Шрифт:
Интервал:
Закладка:
Из военных действий при Чаконе наш герой выходит с подпалиной на виске и с лицом, обожженным порохом. В таком виде и в сопровождении двух молодцов, да еще с помощником-англичанином, таким же гаучо, ловким в метании лассо, как сам патрон и его родственники, бежал молодой Наварро в Кокимбо. Был он молод, изыскан в обращении и элегантен в манерах, записной щеголь, что не мешало ему, однако, завидев забитую скотину, отведать свежей крови. Он все рвался вернуться, и лишь просьбы друзей с трудом удерживали его. «Я военная косточка,—говорил он сурово и внушительно,— война — мое дело». «Первая капля крови, пролитой в гражданской войне,— говорил он в другой раз,—пролилась из моих жил, моя кровь будет и последней». «Мне нет пути без моих людей и без эполет моего генерала»,— повторял он, придерживая коня. «В конце концов,— воскликнул он однажды,— что скажут мои товарищи, когда узнают, что майор Наварро вступил на чужую землю без своего эскадрона с пиками наперевес?!»
В день перехода через горный перевал произошла волнующая сцена. Необходимо было сдать оружие, но никак не могли придумать, как убедить индейцев, что есть страны, где запрещается появляться с пиками наперевес. Наварро подошел к индейцам, сказал что-то на их языке, понемногу воодушевился, крупные слезы потекли по его щекам, те растрогались и с сожалением воткнули копья в землю. Уже потом, пустившись в дорогу, индейцы повернули коней и сделали вокруг оставленных копий крут, словно посылая им последнее прощай.

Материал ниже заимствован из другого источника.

Lemma cmp_eq_lt_trans (a b c : A) : cmp a b = 0 → cmp b c < 0 → cmp a c < 0.
Proof.
  intros Hab Hbc.
  destruct (Z.lt_trichotomy (cmp a c) 0) as [Hlt|[Heq|Hgt]]; [done| |].
  - pose proof (cmp_eq_trans _ Hc b a c (cmp_sym _ Hc a b Hab) Heq). lia.
  - pose proof (cmp_gt_trans _ Hc a c b Hgt (cmp_flip_lt b c Hbc)). lia.
Qed.

Lemma cmp_le_trans (a b c : A) : le a b → le b c → le a c.
Proof.
  unfold cmp_le. intros Hab Hbc.
  destruct (decide (cmp a b = 0)) as [Hab0|Hab0];
    destruct (decide (cmp b c = 0)) as [Hbc0|Hbc0].
  - rewrite (cmp_eq_trans _ Hc a b c); done.
  - assert (cmp a c < 0); [apply (cmp_eq_lt_trans a b c)|]; lia.
  - assert (cmp a c < 0); [apply (cmp_lt_eq_trans a b c)|]; lia.
  - assert (cmp a c < 0); [apply (cmp_lt_trans _ Hc a b c)|]; lia.
Qed.

Lemma cmp_le_antisym (a b : A) : le a b → le b a → cmp a b = 0.
Proof.
  unfold cmp_le. intros Hab Hba.
  destruct (decide (cmp a b = 0)) as [|Hne]; [done|].
  assert (0 < cmp b a); [apply cmp_flip_lt|]; lia.
Qed.

Lemma ties_not_gt (k x y : A) : tie k x → tie k y → ¬ 0 < cmp x y.
Proof.
  unfold ties. intros Hx Hy.
  rewrite (cmp_eq_trans _ Hc x k y); [lia| |done].
  by apply (cmp_sym _ Hc).
Qed.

В таком состоянии духа майор Наварро прибывает в Чили и останавливается в Гуанде, расположенной в горном ущелье. Там он узнает, что Вильяфанье вновь примкнул к Факундо, и публично объявляет о своем намерении убить его. Изгнанники, понимавшие, что означают такие слова в устах майора Наварро, предприняв тщетную попытку отговорить его, покинули сцену. Предупрежденный Вильяфанье испросил помощи у властей, и ему было дано в охрану несколько ополченцев, которые, едва узнав, о чем идет речь, тут же сбежали. Но Вальяфанье был хорошо вооружен, и с ним было шесть риоханцев. Когда он проезжал по Гуанде, Наварро вышел ему навстречу и, стоя по другую сторону разделявшего их ручья, объявил в торжественных и откровенных выражениях о своем намерении убить его, после чего спокойно вернулся в дом к прерванному обеду. Вальяфанье имел неосторожность остановиться в Тило, местечке, находящемся всего в четырех лигах от того поселка, где жил преступник. К ночи Наварро проверяет свое оружие и собирает девять человек сопровождения, оставляет их в условленном месте неподалеку от того дома в Тило и один следует дальше при свете луны. Проникнув в открытый двор, он криком будит Вильяфанье, спавшего вместе со своими в коридоре: «Вставай, Вильяфанье, тому, у кого есть враги, не положено спать!» Вильяфанье хватает пику, Наварро спешивается, обнажает шпагу, приближается и пронзает его, затем выстрелом из пистолета подает сигнал своему отряду, его люди бросаются на свиту погибшего — кто-то убит, кто-то спасается бегством. Приводят коней Вильяфанье, грузят на них снаряжение и вместо него следуют в Аргентинскую Республику на соединение с войсками. Сбившись с пути, они попадают в Рио-Куарто, где встречаются с полковником Эчеварриа, преследуемым врагами. Наварро летит к нему на помощь, а когда конь под его другом падает, уговаривает подсесть к нему на скакуна, но тот не соглашается. Наварро настаивает — иначе и он останется с ним; наконец, он спешивается, убивает своего коня и гибнет рядом с другом. Семья Наварро узнает об этой трагической истории лишь через три года из уст того, кто их убил; для вящей убедительности он откопал скелеты двух несчастных друзей. Вся жизнь этого безвременно погибшего молодого человека столь необычна, что несомненно заслуживает этого отступления, чтобы почтить его память.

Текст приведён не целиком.